Run time variation / Ngamai performance

  • Kernel tuning changes to disable defragmentation of "Transparent Huge Pages" to be applied to all ngamai computing nodes.
  • The changes should fix Xiao problem with slow reconfiguration execution, from 120-1200s to around 103s.
  • Problem with 2nd UM run substantially slower than 1st run in 2 run test job has been tracked down to a LUSTRE problem which occurs when 2nd job simply overwrites the files created by 1st job.
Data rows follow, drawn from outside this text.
Fixpoint to_json (d : doc) : json :=
  match d with
  | DStr s => JStr s
  | DArr ds => JArr (to_json <$> ds)
  | DObj ms => JObj ((fun m => (fst m, to_json (snd m))) <$> ms)
  end.

Definition escape_char (a : ascii) : string :=
  match nat_of_ascii a with
  | 34 => String backslash (String dquote EmptyString)
  | 92 => String backslash (String backslash EmptyString)
  | 8 => String backslash "b"
  | 9 => String backslash "t"
  | 10 => String backslash "n"
  | 12 => String backslash "f"
  | 13 => String backslash "r"
  | n => if n <? 32
         then String backslash (String "u" (String "0" (String "0"
                (String (lower_char (hex_digit (n / 16))) (String (lower_char (hex_digit (n mod 16))) EmptyString)))))
         else String a EmptyString
  end.

Fixpoint escape (s : string) : string :=
  match s with EmptyString => EmptyString | String a s' => escape_char a +:+ escape s' end.

Definition quoted (s : string) : string := String dquote (escape s +:+ String dquote EmptyString).

Fixpoint json_stringify (d : doc) : string :=
  match d with
  | DStr s => quoted s
  | DArr ds => "[" +:+ join "," (json_stringify <$> ds) +:+ "]"
  | DObj ms => "{" +:+ join "," ((fun m => quoted (fst m) +:+ ":" +:+ json_stringify (snd m)) <$> ms) +:+ "}"
  end.

Example parse_mixed :
  json_parse (" {" +:+ quoted "a" +:+ ": [1, -2.50, true], " +:+ quoted "b" +:+ ": null} ") =
  Some (JObj [("a", JArr [JNum 1 0; JNum (-250) (-2); JBool true]); ("b", JNull)]).
Proof. reflexivity. Qed.
Example parse_surrogates :
  parse_string (String backslash ("ud83d" +:+ String backslash ("ude00" +:+ String dquote EmptyString))) =
  Some (utf8 128512, EmptyString).
Proof. reflexivity. Qed.

(** ** The round trip *)
Section DocInd.
Context (P : doc -> Prop) (HS : forall s, P (DStr s))
  (HA : forall ds, Forall P ds -> P (DArr ds))
  (HO : forall ms, Forall (fun m => P (snd m)) ms -> P (DObj ms)).

Fixpoint doc_induction (d : doc) : P d :=
  match d with
  | DStr s => HS s
  | DArr ds => HA ds ((fix go (l : list doc) : Forall P l :=
      match l with [] => Forall_nil_2 P | x :: l' => Forall_cons_2 P x l' (doc_induction x) (go l') end) ds)
  | DObj ms => HO ms ((fix go (l : list (string * doc)) : Forall (fun m => P (snd m)) l :=
      match l with
      | [] => Forall_nil_2 _
      | x :: l' => Forall_cons_2 (fun m => P (snd m)) x l' (doc_induction (snd x)) (go l')
      end) ms)
  end.
End DocInd.

Lemma parse_string_char c t :
  parse_string (escape_char c +:+ t) = prepend (String c EmptyString) (parse_string t).
Proof. destruct c as [[] [] [] [] [] [] [] []]; reflexivity. Qed.

Lemma parse_string_escape s rest :
  parse_string (escape s +:+ String dquote rest) = Some (s, rest).
Proof.
  induction s as [|c s IH]; [done|]. cbn [escape].
  rewrite append_assoc, parse_string_char, IH. done.
Qed.

(** The fuel a document needs. *)
Fixpoint dsize (d : doc) : nat :=
  match d with
  | DStr _ => 1
  | DArr ds => S (sum_list (S <$> (dsize <$> ds)))
  | DObj ms => S (sum_list (S <$> ((fun m => dsize (snd m)) <$> ms)))
  end.

Definition opens (s : string) : Prop :=
  exists c r, s = String c r /\ (c = dquote \/ c = "["%char \/ c = "{"%char).

Lemma stringify_opens d : opens (json_stringify d).
Proof. destruct d; eexists _, _; (split; [reflexivity|]); auto. Qed.

Lemma opens_app s t : opens s -> opens (s +:+ t).
Proof. intros (c & r & -> & H). exists c, (r +:+ t). by split. Qed.

Lemma opens_skip s : opens s -> skip_ws s = s.
Proof. intros (c & r & -> & [->|[->| ->]]); reflexivity. Qed.

Lemma opens_expect s a : opens s -> a = "]"%char \/ a = "}"%char -> expect a s = None.
Proof. intros (c & r & -> & [->|[->| ->]]) [->| ->]; reflexivity. Qed.

Definition parses (d : doc) : Prop :=
  forall n rest, dsize d <= n -> parse_value n (json_stringify d +:+ rest) = Some (to_json d, rest).

Lemma parse_elements_stringify ds d n rest :
  Forall parses (d :: ds) -> sum_list (S <$> (dsize <$> d :: ds)) <= n ->
  parse_elements n (join "," (json_stringify <$> d :: ds) +:+ String "]" rest) =
  Some (to_json <$> d :: ds, rest).
Proof.
  revert d n. induction ds as [|d' ds IH]; intros d n [Hd Hds]%Forall_cons Hn;
    rewrite !fmap_cons in Hn; cbn [sum_list sum_list_with foldr] in Hn;
    (destruct n as [|n]; [simpl in Hn; lia|]); cbn [parse_elements]; simpl in Hn.
  - rewrite !fmap_cons, !fmap_nil. cbn [join]. rewrite Hd by lia. reflexivity.
  - rewrite (fmap_cons json_stringify), fmap_cons, join_cons2, <- fmap_cons, !append_assoc.
    rewrite Hd by lia. cbn [mbind option_bind].
    change ("," +:+ ?x) with (String "," x).
    change (skip_ws (String "," ?x)) with (String "," x).
    change (Ascii.eqb "," ",") with true. cbv iota.
    rewrite IH; [reflexivity|done|]. rewrite !fmap_cons. simpl. lia.
Qed.

Definition member_str (m : string * doc) : string := quoted (fst m) +:+ ":" +:+ json_stringify (snd m).
Definition member_json (m : string * doc) : string * json := (fst m, to_json (snd m)).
If a fresh directory is used for 2nd job, elapse time variation disappears.
  • A meeting between BoM/ORACLE and NCI sysadmins is being scheduled.

Executable Build procedures and documentation

  • Dan Cook of Oracle is looking at ksh issue on Ngamai.
  • SCI cgi monitor not working due to Perl issue.
    • rab following up -- work in progress.

UMUI / SVN / TRAC

  • Email announcing migration of access applications from solar to ngamai was sent to all solar users; migration scheduled for the period 4:00pm Friday 4th October to 7:00am Monday 7th October.
  • Test of all main components was done, but not everything.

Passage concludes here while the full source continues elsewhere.